Die ganze letzte Woche stand natürlich auch bei uns schwer im Zeichen von Ostern. Das Kind und ich beschicken die Schaukästen und verteilen Flyer: beim Bäcker, im Schweizer Haus, beim Frisör und in der Wohnstuuv. Aber ob mit erweitertem Marketing oder ohne: Vielleicht kommen zur Frühandacht vier Leute, vielleicht fünfzehn. Der Kirche ist’s egal, doch hinterher findet ein Frühstück im Pastorat statt, und kochen Sie mal Kaffee für vier bis fünfzehn Personen. Nicht, dass es nachher heißt, Herr Pastorin bringt’s nicht.

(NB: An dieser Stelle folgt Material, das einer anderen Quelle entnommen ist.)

(** * faim-hcs stitching utilities: a shallow embedding and its properties

    The development follows [src/faim_hcs/stitching/stitching_utils.py]:
    the three fusion policies ([fuse_linear], [fuse_mean], [fuse_sum]), the
    warp engine ([translate_tiles_2d]), the block assembler
    ([assemble_chunk]) and the origin normaliser ([shift_to_origin]).

    numpy arrays are a dtype tag, a shape and a flat row-major buffer;
    integer samples are [Z] with the dtype's wrap-around written out;
    floating-point weights are IEEE 754 values of [SpecFloat] at the
    precision numpy uses (binary32 or binary64); Python objects that are
    mutated through references (the tiles) live in an explicit store.

    The pixel samples are of an integer dtype (uint8 ... int64); tiles of
    floating-point samples are outside this model.  The external library
    functions ([skimage.transform.warp],
    [scipy.ndimage.distance_transform_edt]) are arguments of the functions
    that call them. *)

From Stdlib Require Import ZArith List Bool Lia SpecFloat.
From stdpp Require Import gmap list.

Open Scope Z_scope.

(** ** Python exceptions and a state-and-exception monad *)

Inductive exn : Type :=
| ValueError
| KeyError
| IndexError.

Inductive result (A : Type) : Type :=
| Ok (a : A)
| Raise (e : exn).

Arguments Ok {A} a.
Arguments Raise {A} e.

(** A computation over a mutable world [W]: it returns a value or raises,
    and in both cases leaves the world as it was when it stopped. *)
Definition M (W A : Type) : Type := W -> result A * W.

Definition mret {W A} (a : A) : M W A := fun w => (Ok a, w).

Definition mraise {W A} (e : exn) : M W A := fun w => (Raise e, w).

Definition mbind {W A B} (c : M W A) (k : A -> M W B) : M W B :=
  fun w => match c w with
           | (Ok a, w') => k a w'
           | (Raise e, w') => (Raise e, w')
           end.

Definition lift_result {W A} (r : result A) : M W A := fun w => (r, w).

Notation "'do' x <- c ; k" := (mbind c (fun x => k))
  (at level 10, x name, c at level 100, k at level 200).
Notation "'do' ' p <- c ; k" := (mbind c (fun x => match x with p => k end))
  (at level 10, p pattern, c at level 100, k at level 200).

(** [for x in xs: body x] *)
Fixpoint for_each {W A} (xs : list A) (body : A -> M W unit) : M W unit :=
  match xs with
  | [] => mret tt
  | x :: rest => do _ <- body x; for_each rest body
  end.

Sodann ist die Wohnung zu putzen und mit von Kinderhand bemalten Hühnereiern festlich zu schmücken. Die müffige Matte des Hundes muss entmüfft werden. Der Hund muss entmüfft werden. Dann ergreife ich den roten Eimer mit der grünen Flasche und dem gelben Lappen. „Papa, wo gehst du hin??“ – „Ich geh das Gästeklo putzen.“ Das Kind lacht herzlich. „Was ist daran so witzig?“, frage ich. Sagt das Kind: „Kloputzen ist lustig!!“ Sage ich: „Wenn du das lustig findest, dann kannst du das vielleicht machen?“ Sagt das Kind: „Nö, Kloputzen ist eklig. Aber wenn andere das machen, dann ist es lustig!!“ Das Kind hat einige wesentliche Dinge, nach denen unsere Welt funktioniert, durchaus schon begriffen.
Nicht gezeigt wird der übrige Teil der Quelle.